Lemma quote_app (k rest : string) :
  JSON.quote k +:+ rest = String JSON.dquote (JSON.escape k +:+ String JSON.dquote rest).
Proof.
  unfold JSON.quote.
  change (String JSON.dquote ((JSON.escape k +:+ String JSON.dquote "") +:+ rest) = 
          String JSON.dquote (JSON.escape k +:+ String JSON.dquote rest)).
  by rewrite append_assoc.
Qed.

Lemma lex_quote (k rest : string) :
  JSON.lex None (JSON.quote k +:+ rest) = cons (JSON.TString k) <$> JSON.lex None rest.
Proof. by rewrite quote_app, lex_open, lex_escape. Qed.

Lemma lex_prim (p : prim) (rest : string) :
  p ≠ Undefined →
  JSON.lex None (JSON.stringify_prim p +:+ rest) = cons (prim_token p) <$> JSON.lex None rest.
Proof.
  intros Hp. destruct p as [| |[]|s]; try done.
  apply lex_quote.
Qed.

Lemma parse_prim_token (p : prim) :
  p ≠ Undefined → JSON.parse_prim (prim_token p) = Some p.
Proof. by destruct p as [| |[]|s]. Qed.

Lemma lex_members (l : list (string * prim)) (first : bool) (rest : string) :
  JSON.lex None (JSON.members first l +:+ rest)
  = (member_tokens first l ++.) <$> JSON.lex None rest.
Proof.
  revert first. induction l as [|[k v] l IH]; intros first.
  - change (JSON.lex None rest = (λ x, [] ++ x) <$> JSON.lex None rest).
    destruct (JSON.lex None rest); reflexivity.
  - destruct (decide (v = Undefined)) as [->|Hv].
    + simpl. apply IH.
    + assert (JSON.members first ((k, v) :: l)
              = (if first then "" else ",") +:+ JSON.quote k +:+ ":"
                +:+ JSON.stringify_prim v +:+ JSON.members false l) as ->
        by (destruct v; [done|reflexivity..]).
      assert (member_tokens first ((k, v) :: l)
              = (if first then [] else [JSON.TComma])
                ++ JSON.TString k :: JSON.TColon :: prim_token v :: member_tokens false l) as ->
        by (by destruct v).
      rewrite !append_assoc.
      assert (∀ x, JSON.lex None ((if first then "" else ",") +:+ x)
               = ((if first then [] else [JSON.TComma]) ++.) <$> JSON.lex None x) as ->.
      { intros x. destruct first; [|reflexivity].
        change (JSON.lex None x = (λ y, [] ++ y) <$> JSON.lex None x).
        destruct (JSON.lex None x); reflexivity. }
      rewrite lex_quote.
      change (":" +:+ ?x) with (String ":" x).
      assert (∀ x, JSON.lex None (String ":" x) = cons JSON.TColon <$> JSON.lex None x) as ->
        by reflexivity.
      rewrite lex_prim, IH by done.
      destruct (JSON.lex None rest); simpl; [|done].
      f_equal. destruct first; done.
Qed.

Lemma member_tokens_filter (first : bool) (l : list (string * prim)) :
  member_tokens first l = member_tokens first (filter is_def l).
Proof.
  revert first. induction l as [|[k v] l IH]; intros first; [done|].
  destruct (decide (v = Undefined)) as [->|Hv].
  - rewrite filter_cons_False by (unfold is_def; simpl; tauto). apply IH.
  - rewrite filter_cons_True by done.
    destruct v; try done; simpl; by rewrite <- IH.
Qed.

Lemma parse_members_tokens (l : list (string * prim)) (o : gmap string prim) :
  Forall is_def l →
  JSON.parse_members o (member_tokens false l ++ [JSON.TRBrace]) = Some (foldl ins o l).
Proof.
  intros Hl. revert o. induction Hl as [|[k v] l Hv _ IH]; intros o; [done|].
  unfold is_def in Hv; simpl in Hv.
  assert (member_tokens false ((k, v) :: l)
          = JSON.TComma :: JSON.TString k :: JSON.TColon :: prim_token v
            :: member_tokens false l) as -> by (by destruct v).
  simpl. rewrite parse_prim_token by done. apply IH.
Qed.

Lemma parse_object_tokens (l : list (string * prim)) :
  Forall is_def l →
  JSON.parse_tokens (JSON.TLBrace :: member_tokens true l ++ [JSON.TRBrace])
  = Some (VObj (foldl ins ∅ l)).
Proof.
  intros Hl. destruct Hl as [|[k v] l Hv Hl]; [done|].
  unfold is_def in Hv; simpl in Hv.
  assert (member_tokens true ((k, v) :: l)
          = JSON.TString k :: JSON.TColon :: prim_token v
            :: member_tokens false l) as -> by (by destruct v).
  assert (foldl ins ∅ ((k, v) :: l) = foldl ins {[k := v]} l) as ->.
  { change (foldl ins (<[k := v]> ∅) l = foldl ins {[k := v]} l).
    by rewrite insert_empty. }
  simpl. rewrite parse_prim_token by done. by rewrite parse_members_tokens.
Qed.

Lemma foldl_ins_list_to_map (l : list (string * prim)) (acc : gmap string prim) :
  NoDup l.*1 → foldl ins acc l = list_to_map l ∪ acc.
Proof.
  revert acc. induction l as [|[k v] l IH]; intros acc Hnd.
  - simpl. by rewrite (left_id_L ∅ (∪)).
  - apply NoDup_cons in Hnd as [Hk Hnd]. simpl.
    rewrite IH by done. unfold ins; simpl.
    rewrite <- insert_union_l. symmetry. apply insert_union_r.
    by apply not_elem_of_list_to_map_1.
Qed.

Lemma lex_object (l : list (string * prim)) :
  JSON.lex None (String "{" (JSON.members true l +:+ "}"))
  = Some (JSON.TLBrace :: member_tokens true l ++ [JSON.TRBrace]).
Proof.
  change (cons JSON.TLBrace <$> JSON.lex None (JSON.members true l +:+ "}")
          = Some (JSON.TLBrace :: member_tokens true l ++ [JSON.TRBrace])).
  by rewrite lex_members.
Qed.

Theorem parse_stringify (o : gmap string prim) :
  JSON.parse (JSON.stringify (VObj o)) = Some (VObj (defined o)).
Proof.
  unfold JSON.parse, JSON.stringify. rewrite lex_object.
  change (JSON.parse_tokens
            (JSON.TLBrace :: member_tokens true (map_to_list o) ++ [JSON.TRBrace])
          = Some (VObj (defined o))).
  rewrite member_tokens_filter, parse_object_tokens.
  - do 2 f_equal. rewrite foldl_ins_list_to_map.
    + rewrite (right_id_L ∅ (∪)). unfold defined. by rewrite map_filter_alt.
    + apply NoDup_fmap_fst.
      * intros k x y Hx Hy. apply list_elem_of_filter in Hx as [_ Hx], Hy as [_ Hy].
        apply elem_of_map_to_list in Hx, Hy. congruence.
      * apply NoDup_filter, NoDup_map_to_list.
  - apply Forall_forall. intros x Hx. by apply list_elem_of_filter in Hx as [? ?].
Qed.

Lemma defined_id (o : gmap string prim) :
  (∀ k, o !! k ≠ Some Undefined) → defined o = o.
Proof.
  intros Ho. apply map_filter_id. intros k x Hk. unfold is_def. simpl.
  intros ->. by apply (Ho k).
Qed.

Lemma get_defined (k : string) (o : gmap string prim) :
  JS.get k (defined o) = JS.get k o.
Proof.
  unfold JS.get, defined. rewrite map_lookup_filter.
  destruct (o !! k) as [v|]; [|done]. simpl.
  case_guard as Hv; [done|]. simpl.
  unfold is_def in Hv. simpl in Hv.
  destruct (decide (v = Undefined)) as [->|Hne]; [done | by destruct Hv].
Qed.

Lemma field_defined (k : string) (o : gmap string prim) :
  JS.field k (VObj (defined o)) = JS.field k (VObj o).
Proof. apply get_defined. Qed.

Lemma get_insert_eq (k : string) (v : prim) (o : gmap string prim) :
  JS.get k (<[k := v]> o) = v.
Proof. unfold JS.get. by rewrite lookup_insert_eq. Qed.

Lemma get_insert_ne (k k' : string) (v : prim) (o : gmap string prim) :
  k ≠ k' → JS.get k' (<[k := v]> o) = JS.get k' o.
Proof. intros. unfold JS.get. by rewrite lookup_insert_ne. Qed.

Lemma field_insert_ne (k k' : string) (v : prim) (o : gmap string prim) :
  k ≠ k' → JS.field k' (VObj (<[k := v]> o)) = JS.field k' (VObj o).
Proof. apply get_insert_ne. Qed.

Lemma no_undefined_empty : no_undefined ∅.
Proof. intros k. by rewrite lookup_empty. Qed.

Lemma no_undefined_insert (k : string) (v : prim) (o : gmap string prim) :
  v ≠ Undefined → no_undefined o → no_undefined (<[k := v]> o).
Proof.
  intros Hv Ho k'. rewrite lookup_insert. case_decide; [congruence | apply Ho].
Qed.

Lemma no_undefined_opt (k : string) (p : option prim) (o : gmap string prim) :
  p ≠ Some Undefined → no_undefined o → no_undefined (AuthContext.opt k p o).
Proof.
  intros Hp Ho. destruct p as [v|]; [|done].
  apply no_undefined_insert; [congruence | done].
Qed.

Lemma toObj_no_undefined (u : AuthContext.User) : no_undefined (AuthContext.toObj u).
Proof.
  unfold AuthContext.toObj.
  repeat first
    [ apply no_undefined_empty
    | apply no_undefined_insert; [done|]
    | apply no_undefined_opt;
      [ match goal with |- ?f <$> ?x ≠ _ => destruct x as [[?|]|] || destruct x end; done |] ].
Qed.

Lemma fromObj_toObj (u : AuthContext.User) :
  AuthContext.fromObj (AuthContext.toObj u) = Some u.
Proof.
  destruct u as [id phone email fullName companyName panNumber isOnboarded subscribed
                 tier send phoneVerified emailUnverified].
  destruct phone, fullName, companyName, panNumber,
    tier as [[?|]|], send as [[?|]|], phoneVerified, emailUnverified;
    vm_compute; reflexivity.
Qed.

(** The own properties of a primitive never carry one of the field names. *)
Lemma pretty_N_go_head (a : ascii) (x : N) (s : string) :
  letter a → (∀ r, s ≠ String a r) → ∀ r, pretty_N_go x s ≠ String a r.
Proof.
  intros Ha. revert s. induction (N.lt_wf_0 x) as [x _ IH]; intros s Hs r.
  destruct (decide (x = 0)%N) as [->|Hx].
  - rewrite pretty_N_go_0. apply Hs.
  - rewrite pretty_N_go_step by lia. apply IH.
    + apply N.div_lt; lia.
    + intros r' [= Hc _]. by apply (Ha (x `mod` 10)%N).
Qed.

Lemma pretty_N_head (a : ascii) (n : N) (r : string) :
  letter a → pretty n ≠ String a r.
Proof.
  intros Ha. unfold pretty, pretty_N. case_decide.
  - intros [= Hc _]. by apply (Ha 0%N).
  - by apply pretty_N_go_head.
Qed.

Lemma get_own_prim (a : ascii) (r : string) (p : prim) :
  letter a → JS.get (String a r) (JS.own (VPrim p)) = Undefined.
Proof.
  intros Ha. unfold JS.get.
  destruct p as [| | |s]; simpl; rewrite ?lookup_empty; try done.
  rewrite (not_elem_of_list_to_map_1 _ (String a r)); [done|].
  intros Hin. apply list_elem_of_fmap in Hin as ([k v] & Hk & Hin). simpl in Hk.
  apply elem_of_lookup_imap in Hin as (i & c & Heq & _).
  injection Heq as -> _. by apply (pretty_N_head a (N.of_nat i) r).
Qed.

Lemma get_own (a : ascii) (r : string) (v : value) :
  letter a → JS.get (String a r) (JS.own v) = JS.field (String a r) v.
Proof.
  intros Ha. destruct v as [p|o]; [|done]. by apply get_own_prim.
Qed.

Lemma field_own (a : ascii) (r : string) (v : value) :
  letter a → JS.field (String a r) (VObj (JS.own v)) = JS.field (String a r) v.
Proof. apply get_own. Qed.

Lemma letter_s : letter "s".
Proof. intros n. unfold pretty_N_char. by repeat case_match. Qed.

Lemma field_userData_subscribed (v : value) :
  JS.field "subscribed" (VObj (AuthContext.userData v)) = JS.field "subscribed" v.
Proof. reflexivity. Qed.

Lemma field_userData_subscriptionEnd (v : value) :
  JS.field "subscriptionEnd" (VObj (AuthContext.userData v))
  = JS.field "subscriptionEnd" v.
Proof. reflexivity. Qed.

(** ** Date: the calendar arithmetic of the subscription ends *)

Lemma DayFromYear_succ (y : Z) :
  Date.DayFromYear (y + 1) = Date.DayFromYear y + Date.DaysInYear y.
Proof.
  unfold Date.DayFromYear, Date.DaysInYear, Date.leap.
  repeat match goal with |- context [?a =? ?b] => destruct (Z.eqb_spec a b) end;
    simpl; Z.div_mod_to_equations; lia.
Qed.

(** [YearFromDay] computes the year that contains the day. *)
Lemma YearFromDay_spec (d : Z) :
  Date.DayFromYear (Date.YearFromDay d) <= d < Date.DayFromYear (Date.YearFromDay d + 1).
Proof.
  unfold Date.YearFromDay.
  repeat match goal with
         | |- context [?a <? ?b] => destruct (Z.ltb_spec a b)
         | |- context [?a <=? ?b] => destruct (Z.leb_spec a b)
         end;
    unfold Date.DayFromYear in *; Z.div_mod_to_equations; lia.
Qed.

Lemma MonthFromDay_range (lp : bool) (d : Z) : 0 <= Date.MonthFromDay lp d <= 11.
Proof.
  unfold Date.MonthFromDay.
  repeat match goal with |- context [?a <? ?b] => destruct (a <? b) end; lia.
Qed.

Lemma Day_decompose (t : Z) : t = Date.Day t * Date.msPerDay + Date.TimeWithinDay t.
Proof.
  unfold Date.Day, Date.TimeWithinDay, Date.msPerDay.
  Z.div_mod_to_equations; lia.
Qed.

Lemma TimeClip_Some (x t : Z) : Date.TimeClip x = Some t → t = x.
Proof. unfold Date.TimeClip. case_match; congruence. Qed.

Lemma TimeClip_idem (x t : Z) : Date.TimeClip x = Some t → Date.TimeClip t = Some t.
Proof. intros Ht. by pose proof (TimeClip_Some _ _ Ht) as ->. Qed.

Lemma new_Some (now t : Z) : Date.new now = Some t → t = now.
Proof. apply TimeClip_Some. Qed.

Lemma new_future (now n t : Z) :
  0 < n → Date.new (now + n) = Some t → now < t ∧ Date.TimeClip t = Some t.
Proof.
  unfold Date.new. intros Hn Ht. pose proof (TimeClip_Some _ _ Ht) as ->.
  split; [lia | done].
Qed.

Lemma MakeDay_same_month (t dt : Z) :
  Date.MakeDay (Date.YearFromTime t) (Date.MonthFromTime t) dt
  = Date.Day t + (dt - Date.DateFromTime t).
Proof.
  unfold Date.MakeDay, Date.DateFromTime, Date.DayWithinYear.
  pose proof (MonthFromDay_range (Date.InLeapYear t) (Date.DayWithinYear t)) as Hm.
  fold (Date.MonthFromTime t) in Hm.
  rewrite (Z.div_small (Date.MonthFromTime t) 12), (Z.mod_small (Date.MonthFromTime t) 12) by lia.
  rewrite Z.add_0_r. unfold Date.InLeapYear. lia.
Qed.
(** * C-Star utilities: a shallow embedding of [cstar/base/utils.py]

    The development models the helper functions of [cstar.base.utils]:

    - [_calculate_node_distribution]: node / core arithmetic for batch jobs,
      computed in Python through [int / int] true division (IEEE-754
      binary64), [int - float] and [math.ceil];
    - [_get_hash_from_checkout_target] and [_clone_and_checkout]: wrappers
      around [git], run through [subprocess.run];
    - [_replace_text_in_file]: line-wise find and replace in a text file;
    - [_list_to_concise_str]: truncated rendering of a list;
    - [_get_repo_remote], [_get_repo_head_hash], [_write_to_config_file] and
      [_dict_to_tree];

    and the script of [cstar/base/environment.py], which sets the host
    settings and the environment variables on import.

    Python values are modelled as follows.  An [int] is a [Z].  A [float] is
    a [spec_float] of the Standard Library at precision 53 and maximal
    exponent 1024, with the library's round-to-nearest-even operations.  A
    [str] is a [string] whose characters are the code points 0..255.  An
    exception is a value of [exn] carried by the [Raise] constructor of
    [result].  Subprocesses and files are explicit: a shell oracle with a
    trace of events, and a store from paths to text files.  The body of
    [_calculate_node_distribution] is also held as syntax, to say which
    names it reads. *)

From Stdlib Require Import ZArith Lia List Bool Ascii String.
From Stdlib Require Import DecimalString DecimalPos SpecFloat QArith Qround.
Import ListNotations.
Lemma modifications_keep_lists_paired_witness :
  exists state',
    apply_modifications [mkModification decrease "gin" (Some 100) EmptyString]
      (["gin"%string], [mkMeasure (Some 50)]) = Ok state'
    /\ paired state'.
Proof.
  destruct (modifications_keep_lists_paired
              [mkModification decrease "gin" (Some 100) EmptyString]
              (["gin"%string], [mkMeasure (Some 50)])) as (s & E & Hp & _).
  - split; [reflexivity | constructor; [discriminate | constructor]].
  - exists s; split; [exact E | exact Hp].
Defined.

(** X10: adding an ingredient that the cocktail does not contain yet and
    then removing it gives back the ingredient and measure lists
    unchanged. *)
Theorem add_then_remove_is_identity (x : string) (amount : option R)
    (ings : list string) (meas : list measure) (w1 w2 : string)
    (Hnew : str_in x ings = false) (Hlen : length ings = length meas) :
  apply_modifications [mkModification add x amount w1; mkModification remove x None w2]
    (ings, meas)
  = Ok (ings, meas).
Proof.
  simpl. cbv beta iota delta [bind].
  rewrite str_in_app_new, (list_index_app_new _ _ Hnew).
  rewrite pop_app_last. cbv beta iota delta [bind].
  rewrite Hlen, pop_app_last. reflexivity.
Qed.

Lemma add_then_remove_is_identity_witness :
  apply_modifications
    [mkModification add "lime" (Some 15) EmptyString;
     mkModification remove "lime" None EmptyString]
    (["gin"%string], [mkMeasure (Some 50)])
  = Ok (["gin"%string], [mkMeasure (Some 50)]).
Proof.
  apply (add_then_remove_is_identity "lime" (Some 15) ["gin"%string] [mkMeasure (Some 50)]);
    reflexivity.
Defined.

(** ** Aggregation *)

Lemma sum_app (l1 l2 : list R) : sum (l1 ++ l2) = sum l1 + sum l2.
Proof.
  induction l1 as [|x l1 IH]; simpl app; [rewrite sum_nil; lra|].
  rewrite !sum_cons, IH; lra.
Qed.

Lemma sum_map_div {A : Type} (f : A -> R) (t : R) (l : list A) :
  sum (map (fun a => f a / t) l) = sum (map f l) / t.
Proof.
  induction l as [|a l IH]; simpl map; [rewrite sum_nil; unfold Rdiv; lra|].
  rewrite !sum_cons, IH; unfold Rdiv; lra.
Qed.

Lemma weighted_div (d : dimension) (profiles : list profile) (t : R) :
  forall volumes,
  weighted d profiles (map (fun v => v / t) volumes) = weighted d profiles volumes / t.
Proof.
  unfold weighted; induction profiles as [|p ps IH]; intros [|v vs]; simpl;
    try (rewrite sum_nil; unfold Rdiv; lra).
  rewrite !sum_cons, IH; unfold Rdiv; lra.
Qed.

Lemma weighted_bounds (d : dimension) (profiles : list profile) :
  Forall (fun p => legal (profile_taste p)) profiles ->
  forall volumes, Forall (fun v => 0 <= v) volumes ->
  0 <= weighted d profiles volumes <= sum volumes.
Proof.
  unfold weighted; induction 1 as [|p ps Hp _ IH]; intros volumes Hv.
  - simpl; rewrite sum_nil.
    clear - Hv; induction Hv as [|v vs Hv0 _ IHv]; [rewrite sum_nil; lra|].
    rewrite sum_cons; lra.
  - destruct Hv as [|v vs Hv0 Hvs]; simpl; [rewrite !sum_nil; lra|].
    rewrite !sum_cons. specialize (IH vs Hvs). specialize (Hp d).
    assert (0 <= get (profile_taste p) d * v) by (apply Rmult_le_pos; lra).
    assert (get (profile_taste p) d * v <= 1 * v)
      by (apply Rmult_le_compat_r; lra).
    lra.
Qed.

Lemma sum_nonneg (l : list R) : Forall (fun v => 0 <= v) l -> 0 <= sum l.
Proof.
  induction 1 as [|v vs Hv _ IH]; [rewrite sum_nil; lra | rewrite sum_cons; lra].
Qed.

Lemma aggregate_profiles_normal (profiles : list profile) (measures : list measure) :
  profiles <> [] ->
  _aggregate_profiles profiles measures
  = (avg_mw <- mw_average profiles (fst (effective_volumes profiles measures)) ;;
     Ok (Some (mkAggregated
                 (weighted_taste profiles (fst (effective_volumes profiles measures))
                    (snd (effective_volumes profiles measures)))
                 avg_mw (snd (effective_volumes profiles measures))))).
Proof.
  intros Hne.
  pose proof (effective_total_nonzero profiles measures Hne) as Ht.
  unfold _aggregate_profiles.
  destruct profiles as [|p ps]; [contradiction|].
  destruct (effective_volumes (p :: ps) measures) as [vols total] eqn:Ev.
  simpl fst in *; simpl snd in *.
  destruct (aggregate_taste_ok total (p :: ps) Ht vols (mkTaste 0 0 0 0 0))
    as (taste & Hagg & Hget).
  rewrite Hagg; cbv beta iota delta [bind].
  assert (Htaste : taste = weighted_taste (p :: ps) vols total).
  { apply taste_ext; intros d; rewrite Hget, weighted_div.
    destruct d; simpl; lra. }
  rewrite Htaste; reflexivity.
Qed.

Lemma volumes_nonneg (measures : list measure) :
  nonneg_volumes measures -> Forall (fun v => 0 <= v) (volumes_of measures).
Proof.
  unfold nonneg_volumes, volumes_of; induction 1 as [|m ms Hm _ IH]; simpl;
    constructor; [|exact IH].
  destruct (value m) as [v|]; [apply Hm; reflexivity | lra].
Qed.

Lemma Forall_repeat {A : Type} (P : A -> Prop) (x : A) (n : nat) :
  P x -> Forall P (repeat x n).
Proof. intros Hx; induction n; simpl; constructor; assumption. Qed.

Lemma effective_volumes_nonneg (profiles : list profile) (measures : list measure) :
  profiles <> [] ->
  Forall (fun v => 0 <= v) (volumes_of measures) ->
  Forall (fun v => 0 <= v) (fst (effective_volumes profiles measures))
  /\ 0 < snd (effective_volumes profiles measures)
  /\ sum (fst (effective_volumes profiles measures))
     = snd (effective_volumes profiles measures).
Proof.
  intros Hne Hv.
  destruct (Req_dec_T (sum (volumes_of measures)) 0) as [H0|H0].
  - rewrite effective_volumes_zero by exact H0; simpl.
    assert (Hn : 0 < INR (length profiles))
      by (apply lt_0_INR; destruct profiles; [contradiction | simpl; lia]).
    split; [apply Forall_repeat; lra|]. split; [exact Hn|].
    rewrite sum_repeat; lra.
  - rewrite effective_volumes_nonzero by exact H0; simpl.
    pose proof (sum_nonneg _ Hv).
    split; [exact Hv|]. split; [lra | reflexivity].
Qed.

→ **Work instruction**
By examining the material line by line, establish how many lines contain "names" and give only that number.

→ **Answer**
2